Le Canada obligera YouTube, TikTok et les streamers à augmenter le contenu national

Le Canada obligera YouTube, TikTok et les streamers à augmenter le contenu national

Le gouvernement affirme que des mesures sont nécessaires pour favoriser la croissance du secteur culturel national et rendre le contenu canadien plus accessible

OTTAWA – Le Canada a approuvé une législation qui cible ce que les plateformes de partage de vidéos et d’audio comme YouTube et TikTok peuvent diffuser à un public canadien, alors que le pays suit les traces de l’Europe en imposant un fardeau réglementaire plus lourd au secteur numérique.

Il s’agit de la deuxième tentative en autant d’années par le gouvernement libéral du Canada d’obliger les plateformes numériques, y compris les sociétés de diffusion en continu comme Netflix Inc., à mettre en évidence des artistes canadiens sur leurs services lorsque les utilisateurs avec une adresse de protocole Internet canadienne se connectent. nouvelles mesures, les utilisateurs qui recherchent de la musique, des émissions de télévision, des films ou des courts métrages vidéo de bricolage obtiendraient des résultats incorporant un certain quota de contenu canadien.

YouTube, une unité d’Alphabet Inc., TikTok, et les grandes sociétés de diffusion en continu, dont Netflix, ainsi que des experts juridiques et certains artistes canadiens, se sont soit opposés à la décision du Canada, soit ont mis en garde contre des conséquences imprévues, comme blesser les gens la nouvelle politique est destiné à aider.

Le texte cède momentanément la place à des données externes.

Lemma fetch_sdkconfig_files_returned E ps : forall w w',
  fetch_sdkconfig_files E ps w = (Return tt, w') ->
  fetched w' = (fetched w ++ map sdkconfig_url ps)%list
  /\ should_fetch_sdkconfig_files ps w' = (Return false, w').
Proof.
  induction ps as [|p rest IH]; intros w w' Hf.
  - injection Hf as <-. split; [now rewrite app_nil_r | reflexivity].
  - cbn [fetch_sdkconfig_files] in Hf. cbv zeta in Hf.
    fold (sdkconfig_url p) (sdkconfig_path p) in Hf.
    destruct (download_file E (sdkconfig_url p) (sdkconfig_path p) w)
      as [[[|]|e] w1] eqn:Hdl.
    + rewrite (bind_return _ _ _ _ _ Hdl) in Hf. cbn [negb] in Hf.
      rewrite bind_when_false in Hf.
      apply download_file_true in Hdl as [_ [body [_ [Hst Hfe]]]].
      destruct (IH _ _ Hf) as [Hfetched Hshould]. split.
      * rewrite Hfetched, Hfe. cbn [map]. now rewrite <- app_assoc.
      * rewrite should_fetch_eq in *. cbn [existsb].
        pose proof (fetch_keeps_existing E rest w1 (sdkconfig_path p)) as Hk.
        rewrite Hf in Hk. cbn [snd] in Hk. rewrite Hst in Hk. specialize (Hk ltac:(discriminate)).
        destruct (OS.stat w' (sdkconfig_path p)); [| congruence].
        cbn [negb is_some orb]. exact Hshould.
    + rewrite (bind_return _ _ _ _ _ Hdl) in Hf. cbn [negb] in Hf.
      rewrite bind_when_exit in Hf. discriminate.
    + rewrite (bind_raise _ _ _ _ _ Hdl) in Hf. discriminate.
Qed.

Lemma fetch_sdkconfig_files_app E before : forall rest w w1,
  fetch_sdkconfig_files E before w = (Return tt, w1) ->
  fetch_sdkconfig_files E (before ++ rest) w = fetch_sdkconfig_files E rest w1.
Proof.
  induction before as [|p before IH]; intros rest w w1 Hf.
  - now injection Hf as <-.
  - cbn [fetch_sdkconfig_files app] in Hf |- *. cbv zeta in Hf |- *.
    fold (sdkconfig_url p) (sdkconfig_path p) in Hf |- *.
    destruct (download_file E (sdkconfig_url p) (sdkconfig_path p) w)
      as [[[|]|e] w0] eqn:Hdl.
    + rewrite (bind_return _ _ _ _ _ Hdl) in Hf. rewrite (bind_return _ _ _ _ _ Hdl).
      cbn [negb] in Hf |- *. rewrite bind_when_false in Hf. rewrite bind_when_false.
      now apply IH.
    + rewrite (bind_return _ _ _ _ _ Hdl) in Hf. cbn [negb] in Hf.
      rewrite bind_when_exit in Hf. discriminate.
    + rewrite (bind_raise _ _ _ _ _ Hdl) in Hf. discriminate.
Qed.

(** X7. [fetch_sdkconfig_files] downloads the configuration of every
    platform it is given, in order, also of those that are on disk already.
    When it returns, one connection per platform was opened, to
    [<cdn>/sdkconfig.app.<platform>], and every configuration is in place:
    [should_fetch_sdkconfig_files] answers [False].  It stops at the first
    download that fails: the tool exits with status 1 after one error line
    naming that platform, and nothing is fetched for the platforms after
    it. *)
Theorem fetch_sdkconfig_files_spec E ps w :
  (forall w',
      fetch_sdkconfig_files E ps w = (Return tt, w') ->
      fetched w' = (fetched w ++ map sdkconfig_url ps)%list
      /\ should_fetch_sdkconfig_files ps w' = (Return false, w'))
  /\ (forall before p after w1 w2,
        ps = (before ++ p :: after)%list ->
        fetch_sdkconfig_files E before w = (Return tt, w1) ->
        download_file E (sdkconfig_url p) (sdkconfig_path p) w1 = (Return false, w2) ->
        fetch_sdkconfig_files E ps w
        = (Raise (SystemExit 1),
           printed [line (error_text ("Failed to download sdkconfig file for " ++ p))] w2)).
Proof.
  split; [apply fetch_sdkconfig_files_returned |].
  intros before p after w1 w2 -> Hb Hd.
  rewrite (fetch_sdkconfig_files_app _ _ _ _ _ Hb).
  cbn [fetch_sdkconfig_files]. cbv zeta.
  fold (sdkconfig_url p) (sdkconfig_path p).
  rewrite (bind_return _ _ _ _ _ Hd). cbn [negb]. now rewrite bind_when_exit.
Qed.

Lemma fetch_sdkconfig_files_spec_witness :
  let E := Example.env (fun _ _ => FetchOk Example.sdkconfig) (Example.idf_idle 0)
             (Example.device_answers 200) in
  let w := Example.world_of Example.project_fresh in
  let w' := snd (fetch_sdkconfig_files E ["esp32"; "esp32s3"] w) in
  (fetched w' = ([] ++ map sdkconfig_url ["esp32"; "esp32s3"])%list
   /\ should_fetch_sdkconfig_files ["esp32"; "esp32s3"] w' = (Return false, w'))
  /\ fst (fetch_sdkconfig_files Example.env_default ["esp32"; "esp32s3"] w)
     = Raise (SystemExit 1).
Proof.
  intros E w w'. split.
  - apply (proj1 (fetch_sdkconfig_files_spec E ["esp32"; "esp32s3"] w) w').
    vm_compute. reflexivity.
  - rewrite (proj2 (fetch_sdkconfig_files_spec Example.env_default ["esp32"; "esp32s3"] w)
               [] "esp32" ["esp32s3"] w
               (snd (download_file Example.env_default (sdkconfig_url "esp32")
                       (sdkconfig_path "esp32") w)));
      [reflexivity | reflexivity | reflexivity | vm_compute; reflexivity].
Defined.

(** ** Local SDKs *)

Lemma validate_local_sdks_loop_eq base v ps w :
  validate_local_sdks_loop (Some base) v ps w
  = match find (fun p => negb (has_dir w (local_sdk_dir base v p))) ps with
    | None => (Return tt, w)
    | Some p =>
        exited ("Local SDK folder missing for " ++ p ++ ": " ++ local_sdk_dir base v p) w
    end.
Proof.
  induction ps as [|p rest IH]; [reflexivity |].
  cbn [validate_local_sdks_loop find]. cbv zeta. unfold OS.isdir. rewrite bind_get.
  fold (local_sdk_dir base v p). fold (has_dir w (local_sdk_dir base v p)).
  destruct (has_dir w (local_sdk_dir base v p)); cbn [negb].
  - rewrite bind_when_false. exact IH.
  - now rewrite bind_when_exit.
Qed.

Lemma get_sdk_dir_local base v p w :
  use_local_sdk w = true -> local_base_path w = Some base ->
  get_sdk_dir v p w
  = if has_dir w (local_sdk_dir base v p) then (Return (local_sdk_dir base v p), w)
    else exited ("Local SDK folder not found for platform " ++ p ++ ": "
                 ++ local_sdk_dir base v p) w.
Proof.
  intros Hl Hb. unfold get_sdk_dir. rewrite bind_get, Hl, bind_get, Hb. cbv zeta.
  unfold OS.isdir. rewrite bind_get.
  fold (local_sdk_dir base v p). fold (has_dir w (local_sdk_dir base v p)).
  now destruct (has_dir w (local_sdk_dir base v p)).
Qed.

(** X8. [validate_local_sdks] does nothing unless [--local-sdk] is on.  When
    it is on and the base path is set, it returns exactly when the SDK
    directory of every platform exists, and then [get_sdk_dir] returns that
    directory for each of them instead of exiting; at the first platform
    whose directory is missing the tool exits with status 1 after one error
    line.  With no base path the first platform ends in a [TypeError]. *)
Theorem validate_local_sdks_spec ps v w :
  (use_local_sdk w = false -> validate_local_sdks ps v w = (Return tt, w))
  /\ (use_local_sdk w = true -> local_base_path w = None -> ps <> [] ->
      validate_local_sdks ps v w
      = (Raise (TypeError "expected str, bytes or os.PathLike object, not NoneType"), w))
  /\ (forall base,
        use_local_sdk w = true -> local_base_path w = Some base ->
        validate_local_sdks ps v w
        = match find (fun p => negb (has_dir w (local_sdk_dir base v p))) ps with
          | None => (Return tt, w)
          | Some p =>
              exited ("Local SDK folder missing for " ++ p ++ ": "
                      ++ local_sdk_dir base v p) w
          end)
  /\ (forall base w',
        use_local_sdk w = true -> local_base_path w = Some base ->
        validate_local_sdks ps v w = (Return tt, w') ->
        Forall (fun p => get_sdk_dir v p w' = (Return (local_sdk_dir base v p), w')) ps).
Proof.
  unfold validate_local_sdks. rewrite bind_get.
  split; [now intros -> |]. split; [| split].
  - intros -> Hb Hne. cbn [negb]. rewrite bind_get, Hb.
    destruct ps; [contradiction | reflexivity].
  - intros base -> Hb. cbn [negb]. rewrite bind_get, Hb. apply validate_local_sdks_loop_eq.
  - intros base w' Hl Hb. rewrite Hl. cbn [negb]. rewrite bind_get, Hb.
    rewrite validate_local_sdks_loop_eq.
    destruct (find _ ps) as [p|] eqn:Hf; [discriminate |].
    intros [= <-]. apply Forall_forall. intros p Hin.
    apply (find_none _ _ Hf) in Hin. apply negb_false_iff in Hin.
    now rewrite (get_sdk_dir_local base), Hin.
Qed.

(** ** The environment *)

Lemma validate_environment_eq H w :
  validate_environment H w
  = if negb (is_some (FS.assoc "IDF_PATH" (environ w))) then
      exited (if sys_platform H =? "win32"
              then "Cannot find the Espressif IDF SDK. Ensure it is installed and that it is activated via %IDF_PATH%\export.ps1"
              else "Cannot find the Espressif IDF SDK. Ensure it is installed and that it is activated via $PATH_TO_IDF_SDK/export.sh") w
    else if negb (is_some (OS.stat w "manifest.properties")) then
      exited "manifest.properties not found" w
    else if negb (use_local_sdk w) && is_some (FS.assoc "TACTILITY_SDK_PATH" (environ w)) then
      (Return tt,
       printed [line (warning_text "TACTILITY_SDK_PATH is set, but will be ignored by this command.");
                line (warning_text "If you want to use it, use the '--local-sdk' parameter")] w)
    else if use_local_sdk w && negb (is_some (FS.assoc "TACTILITY_SDK_PATH" (environ w))) then
      exited "local build was requested, but TACTILITY_SDK_PATH environment variable is not set." w
    else (Return tt, w).
Proof.
  unfold validate_environment, environ_get, OS.exists_. rewrite bind_get.
  destruct (FS.assoc "IDF_PATH" (environ w)) as [idf|]; cbn [is_some negb].
  2: { destruct (sys_platform H =? "win32"); reflexivity. }
  rewrite bind_when_false, bind_get.
  destruct (OS.stat w "manifest.properties") as [n|]; cbn [is_some negb]; [| reflexivity].
  rewrite bind_when_false, !bind_get.
  destruct (use_local_sdk w) eqn:Hl,
    (FS.assoc "TACTILITY_SDK_PATH" (environ w)) as [sdk|] eqn:Hs;
    cbn [negb andb is_some]; rewrite ?bind_get, ?Hl, ?Hs; try reflexivity.
  unfold print_warning. rewrite bind_print.
  change (print ?s ?w0) with (Return tt, printed [line s] w0).
  now rewrite printed_printed.
Qed.

(** X9. [validate_environment] returns exactly when [IDF_PATH] is set,
    [manifest.properties] exists, and, under [--local-sdk],
    [TACTILITY_SDK_PATH] is set too.  Otherwise the tool exits with status
    1 after one error line.  Without [--local-sdk] a [TACTILITY_SDK_PATH]
    that is set only earns two warning lines.  In every case the call does
    nothing but print. *)
Theorem validate_environment_spec H w :
  (fst (validate_environment H w) = Return tt
   <-> is_some (FS.assoc "IDF_PATH" (environ w)) = true
       /\ is_some (OS.stat w "manifest.properties") = true
       /\ (use_local_sdk w = true ->
           is_some (FS.assoc "TACTILITY_SDK_PATH" (environ w)) = true))
  /\ (fst (validate_environment H w) = Return tt
      \/ exists message,
           validate_environment H w
           = (Raise (SystemExit 1), printed [line (error_text message)] w))
  /\ (forall w',
        validate_environment H w = (Return tt, w') ->
        w' = if negb (use_local_sdk w)
                && is_some (FS.assoc "TACTILITY_SDK_PATH" (environ w))
             then printed
                    [line (warning_text "TACTILITY_SDK_PATH is set, but will be ignored by this command.");
                     line (warning_text "If you want to use it, use the '--local-sdk' parameter")] w
             else w).
Proof.
  rewrite validate_environment_eq.
  destruct (is_some (FS.assoc "IDF_PATH" (environ w))); cbn [negb].
  2: { split; [| split].
       - split; [discriminate | intros [? _]; discriminate].
       - right. eexists. reflexivity.
       - discriminate. }
  destruct (is_some (OS.stat w "manifest.properties")); cbn [negb].
  2: { split; [| split].
       - split; [discriminate | intros [_ [? _]]; discriminate].
       - right. eexists. reflexivity.
       - discriminate. }
  destruct (use_local_sdk w), (is_some (FS.assoc "TACTILITY_SDK_PATH" (environ w)));
    cbn [negb andb fst]; (split; [| split]);
    try (split; [auto; discriminate | try reflexivity]);
    try (left; reflexivity);
    try (intros w' [= <-]; reflexivity);
    try discriminate.
  - intros [_ [_ Hs]]. specialize (Hs eq_refl). discriminate.
  - right. eexists. reflexivity.
Qed.
Lemma np_linspace_inner (start stop step : b64) (n i : nat) :
  (0 < n)%nat →
  b64_div (b64_sub stop start) (of_nat n) = step →
  b64_eqb step (Fin 0) = false →
  (i < n)%nat →
  np_linspace start stop (n + 1) !! i
  = Some (b64_add (b64_mul (of_nat i) step) start).
Proof.
  intros Hn Hstep Hzero Hi. unfold np_linspace.
  replace (n + 1 - 1)%nat with n by lia.
  assert (Nat.ltb 0 n = true) as -> by (apply Nat.ltb_lt; lia).
  assert (Nat.ltb 1 (n + 1) = true) as -> by (apply Nat.ltb_lt; lia).
  rewrite Hstep, Hzero.
  rewrite lookup_app_l
    by (rewrite length_take, !length_fmap, length_seq; lia).
  rewrite lookup_take_lt by exact Hi.
  rewrite !list_lookup_fmap, lookup_seq_lt by lia. reflexivity.
Qed.

Lemma np_linspace_last (start stop : b64) (n : nat) :
  (0 < n)%nat → np_linspace start stop (n + 1) !! n = Some stop.
Proof.
  intros Hn. unfold np_linspace.
  assert (Nat.ltb 1 (n + 1) = true) as -> by (apply Nat.ltb_lt; lia).
  replace (n + 1 - 1)%nat with n by lia.
  assert (Hlen : ∀ l : list b64, length l = (n + 1)%nat → length (take n l) = n).
  { intros l Hl. rewrite length_take. lia. }
  destruct (Nat.ltb 0 n); [destruct (b64_eqb _ _) |];
    (rewrite lookup_app_r; rewrite Hlen
       by (now rewrite !length_fmap, length_seq));
    [| lia | | lia | | lia]; now rewrite Nat.sub_diag.
Qed.

(** ** The histogram of [run]: the range from 60000 to a finite float *)

(** Concrete roundings that bound the step and the edges. *)
Lemma edge_budget :
  ∃ smin smax pmax,
    round (1 / 100) = Fin smin ∧ 0 < smin
    ∧ round (b64_max / 100) = Fin smax
    ∧ round (99 * smax) = Fin pmax
    ∧ pmax + 60000 <= b64_max.
Proof.
  eexists _, _, _.
  split; [vm_compute; reflexivity |]. split; [reflexivity |].
  split; [vm_compute; reflexivity |]. split; [vm_compute; reflexivity |].
  vm_compute. discriminate.
Qed.

Lemma round_exact_60000 : round 60000 = Fin 60000.
Proof. reflexivity. Qed.

Lemma round_exact_60001 : round 60001 = Fin 60001.
Proof. reflexivity. Qed.

Lemma round_exact_1 : round 1 = Fin 1.
Proof. reflexivity. Qed.

Lemma round_exact_100 : round 100 = Fin 100.
Proof. reflexivity. Qed.

Section HistogramPath.

(** The last edge and the hypotheses [run] guarantees for it. *)
Variable h : Q.
Hypothesis h_low : 60001 <= h.
Hypothesis h_high : h <= b64_max.

Lemma path_outer_edges : outer_edges (Fin 60000, Fin h) = Ok (Fin 60000, Fin h).
Proof.
  unfold outer_edges, b64_ltb, b64_eqb, b64_leb, is_finite.
  assert (Qle_bool 60000 h = true) as -> by (apply Qle_bool_iff; lra).
  destruct (Qle_bool h 60000) eqn:E; [| reflexivity].
  apply Qle_bool_iff in E. lra.
Qed.
(** * scripts/osm_graph_loader.py: the graph export pipeline

    A shallow embedding of [graph_to_json] and [main] of
    [scripts/osm_graph_loader.py], and the properties of the export that
    the specification states about them.

    Python values are modelled as follows.
    - [float] is IEEE binary64: Rocq's primitive [float].  What [x ** 2]
      and [sum] do with floats depends on the interpreter and on the C
      library: they are read from a [Runtime].
    - [int] node identifiers and multigraph keys are [Z].
    - [str] is [string]; [str.lower] only matters for membership in the
      ASCII vocabulary of one-way values, and no code point outside ASCII
      lower-cases to one of its letters, so it is modelled on bytes.
    - an attribute dictionary is a [gmap string _]; [d.get(k, dflt)] is
      [default dflt (d !! k)], [k in d] is [is_Some (d !! k)] and [d[k]]
      raises [KeyError] when the key is absent.
    - [seen_edges] is a [gset].
    - a raised exception is the [Raise] branch of [result]. *)

From Stdlib Require Import ZArith String Ascii.
From Stdlib.Floats Require Import PrimFloat.
From Stdlib.Floats Require FloatOps FloatAxioms SpecFloat.
From Stdlib.Numbers.Cyclic.Int63 Require Uint63.
From stdpp Require Import gmap strings list pretty.

#[local] Open Scope Z_scope.
#[local] Set Warnings "-clear-no-such-hyp,-notation-for-abbreviation".
(** A computed checksum is [NaN] or one of the integers 0..9. *)
Lemma tleLineChecksum_range (tleLine : string) (n : number) :
  tleLineChecksum tleLine = Ok n -> n = NaN \/ exists k, 0 <= k <= 9 /\ n = of_Z k.
Proof.
  rewrite tleLineChecksum_eq.
  destruct (removelast (list_ascii_of_string tleLine)) as [|c [|c' rest]]; [discriminate| |];
    intros [= <-]; destruct (digitValue c) as [d|] eqn:E.
  - right. exists d. split; [now apply digitValue_range in E|reflexivity].
  - destruct (isWhiteSpace c); [right; exists 0; split; [lia|reflexivity]|now left].
  - right. eexists. split; [|reflexivity].
    match goal with |- 0 <= ?x mod 10 <= 9 => pose proof (Z.mod_pos_bound x 10) end. lia.
  - now left.
Qed.

(** When the line starts with a digit, the computed checksum is the
    documented one. *)
Lemma tleLineChecksum_digit_first (tleLine : string) (c : ascii) (rest : list ascii) (d : Z) :
  removelast (list_ascii_of_string tleLine) = c :: rest ->
  digitValue c = Some d ->
  tleLineChecksum tleLine = Ok (of_Z (documentedChecksum tleLine)).
Proof.
  intros Hl Hd. rewrite tleLineChecksum_eq. unfold documentedChecksum. rewrite Hl.
  assert (Hc : contribution c = d) by (unfold contribution; now rewrite Hd).
  cbn [contributions fold_right]. rewrite Hc, Hd.
  destruct rest as [|c' rest]; [|reflexivity].
  cbn. apply digitValue_range in Hd. rewrite Z.add_0_r. now rewrite Z.mod_small by lia.
Qed.

(** ** Strings as lists of characters *)

Lemma substring_chars (n m : nat) (s : string) :
  list_ascii_of_string (substring n m s)
  = firstn m (skipn n (list_ascii_of_string s)).
Proof.
  revert n m. induction s as [|c s IH]; intros [|n] [|m]; cbn; try reflexivity.
  - now rewrite IH.
  - apply IH.
  - apply IH.
Qed.

Lemma string_eq_chars (s t : string) :
  list_ascii_of_string s = list_ascii_of_string t -> s = t.
Proof.
  intros E. rewrite <- (string_of_list_ascii_of_string s), <- (string_of_list_ascii_of_string t).
  now rewrite E.
Qed.

Lemma append_nil (t : string) : EmptyString +:+ t = t.
Proof. reflexivity. Qed.

Lemma append_cons (a : ascii) (s t : string) : String a s +:+ t = String a (s +:+ t).
Proof. reflexivity. Qed.

Lemma append_chars (s t : string) :
  list_ascii_of_string (s +:+ t) = list_ascii_of_string s ++ list_ascii_of_string t.
Proof. induction s as [|a s IH]; [reflexivity|]. rewrite append_cons. cbn. now rewrite IH. Qed.

Lemma append_cancel_l (s a b : string) : s +:+ a = s +:+ b -> a = b.
Proof.
  induction s as [|c s IH]; [now rewrite !append_nil|]. rewrite !append_cons.
  intros [= E]. now apply IH.
Qed.

Lemma append_cancel_r (a b s : string) : a +:+ s = b +:+ s -> a = b.
Proof.
  intros E. apply string_eq_chars. apply (f_equal list_ascii_of_string) in E.
  rewrite !append_chars in E. now apply app_inv_tail in E.
Qed.

Lemma length_chars (s : string) : List.length (list_ascii_of_string s) = String.length s.
Proof. induction s as [|c s IH]; cbn; congruence. Qed.

(** A one-column field is empty or one character. *)
Lemma substr_one (line : string) (start : nat) :
  substr line start 1 = EmptyString \/ exists c, substr line start 1 = String c EmptyString.
Proof.
  unfold substr.
  destruct (firstn 1 (skipn start (list_ascii_of_string line))) as [|c [|c' l]] eqn:E.
  - left. apply string_eq_chars. now rewrite substring_chars.
  - right. exists c. apply string_eq_chars. now rewrite substring_chars.
  - exfalso. assert (Hl := firstn_le_length 1 (skipn start (list_ascii_of_string line))).
    rewrite E in Hl. cbn in Hl. lia.
Qed.

(** ** Field values *)

Lemma coerced_eq (raw : string) :
  (if Number_isFinite (parseFloat raw) then VNum (parseFloat raw) else VStr raw) = coerced raw.
Proof. unfold coerced. now destruct (parseFloat raw). Qed.

Lemma coerced_empty : coerced EmptyString = VStr EmptyString.
Proof. reflexivity. Qed.

Lemma coerced_char (c : ascii) :
  coerced (String c EmptyString)
  = match digitValue c with
    | Some d => VNum (of_Z d)
    | None => VStr (String c EmptyString)
    end.
Proof. unfold coerced. rewrite parseFloat_char. now destruct (digitValue c). Qed.

Lemma number_eq_of_Z (a b : Z) : number_eq (of_Z a) (of_Z b) = true <-> a = b.
Proof.
  unfold number_eq, of_Z. rewrite Qeq_bool_iff. split.
  - intros E. unfold Qeq in E. cbn in E. lia.
  - now intros ->.
Qed.

(** A one-column field compares equal to the number [n] exactly when it is
    the digit of [n]. *)
Lemma one_column_equals (line : string) (start : nat) (n : Z) :
  strict_eq (coerced (substr line start 1)) (VNum (of_Z n)) = true
  <-> 0 <= n <= 9 /\ substr line start 1 = digit n.
Proof.
  destruct (substr_one line start) as [-> | [c ->]].
  - rewrite coerced_empty. cbn. split; [discriminate|]. intros [Hn E].
    destruct (digit_digitValue n Hn) as (c & Hc & _). congruence.
  - rewrite coerced_char. destruct (digitValue c) as [d|] eqn:E.
    + cbn [strict_eq]. rewrite number_eq_of_Z. split.
      * intros <-. split; [now apply digitValue_range in E|now apply digitValue_digit].
      * intros [Hn E']. destruct (digit_digitValue n Hn) as (c' & Hc & Hd).
        assert (c = c') by congruence. subst c'. congruence.
    + cbn. split; [discriminate|]. intros [Hn E'].
      destruct (digit_digitValue n Hn) as (c' & Hc & Hd).
      assert (c = c') by congruence. subst c'. congruence.
Qed.

Lemma one_column_NaN (line : string) (start : nat) :
  strict_eq (coerced (substr line start 1)) (VNum NaN) = false.
Proof.
  destruct (substr_one line start) as [-> | [c ->]]; [reflexivity|].
  rewrite coerced_char. now destruct (digitValue c).
Qed.

(** ** The generated getters *)

Lemma getter_eq (tleLine prop_ : string) (spec : FieldSpec.t) (tle : ParsedTLE) (line : string) :
  In (tleLine, prop_, spec) schema ->
  lineOf tleLine tle = Some line ->
  callGetter (toCamelCase ("get-" +:+ prop_) None) (Parsed tle)
  = Ok (coerced (substr line (FieldSpec.start spec) (FieldSpec.length spec))).
Proof.
  intros Hin Hline. unfold lineOf in Hline. cbn in Hin.
  repeat (destruct Hin as [[= <- <- <-] | Hin]); try contradiction;
    unfold callGetter;
    match goal with
    | |- context [createTLEGetters !! ?k] =>
        let v := eval vm_compute in (createTLEGetters !! k) in
        change (createTLEGetters !! k) with v
    end;
    unfold getter; cbn [parseTLE bind]; cbn in Hline |- *; rewrite Hline;
    now rewrite coerced_eq.
Qed.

Des pays comme le Canada se tournent de plus en plus vers des changements réglementaires pour protéger les intérêts nationaux à la lumière des grandes percées que les plus grandes entreprises numériques du monde ont faites en transformant la façon dont les ménages regardent les émissions, écoutent de la musique, mènent leurs activités quotidiennes et consomment des nouvelles.

Une législation similaire au Canada l’année dernière a déclenché un débat sur la liberté d’expression. L’effort de 2021 n’a pas réussi à obtenir l’approbation finale avant que le premier ministre Justin Trudeau ne déclenche des élections anticipées l’été dernier que son Parti libéral a remportées. À l’époque, la législation canadienne était considérée comme l’un des efforts les plus ambitieux d’une démocratie occidentale pour réglementer Internet.

Depuis lors, les législateurs européens ont convenu d’un ensemble de règles visant à obliger les entreprises technologiques à assumer davantage de responsabilités pour le contenu que les utilisateurs publient en ligne.

La législation européenne comprend de nouvelles normes pour la suppression des contenus illégaux et une interdiction de la publicité ciblée destinée aux enfants, entre autres dispositions. Les grandes plateformes de médias sociaux, telles que Twitter Inc. et Facebook de Meta Platforms Inc., devront également procéder à des évaluations régulières des risques et rendre leurs algorithmes disponibles, sous peine d’amendes pouvant atteindre 6 % de leurs revenus mondiaux annuels. La législation européenne devrait entraîner des changements dans le mode de fonctionnement de certaines entreprises technologiques et pourrait avoir un impact sur d’autres marchés à l’échelle mondiale.

Les diffuseurs de télévision et de radio au Canada sont obligés de diffuser un certain quota de contenu produit au pays comme condition de licence, une politique qui remonte à des décennies et vise à protéger le secteur culturel canadien et à contrer l’afflux de programmation américaine. Selon la licence, les radiodiffuseurs du secteur privé sont tenus de diffuser entre 35 % et 50 % de contenu canadien. La nouvelle législation soumettrait les plateformes Web et les sociétés de streaming à des conditions similaires, a déclaré Pablo Rodriguez, le ministre chargé des affaires culturelles.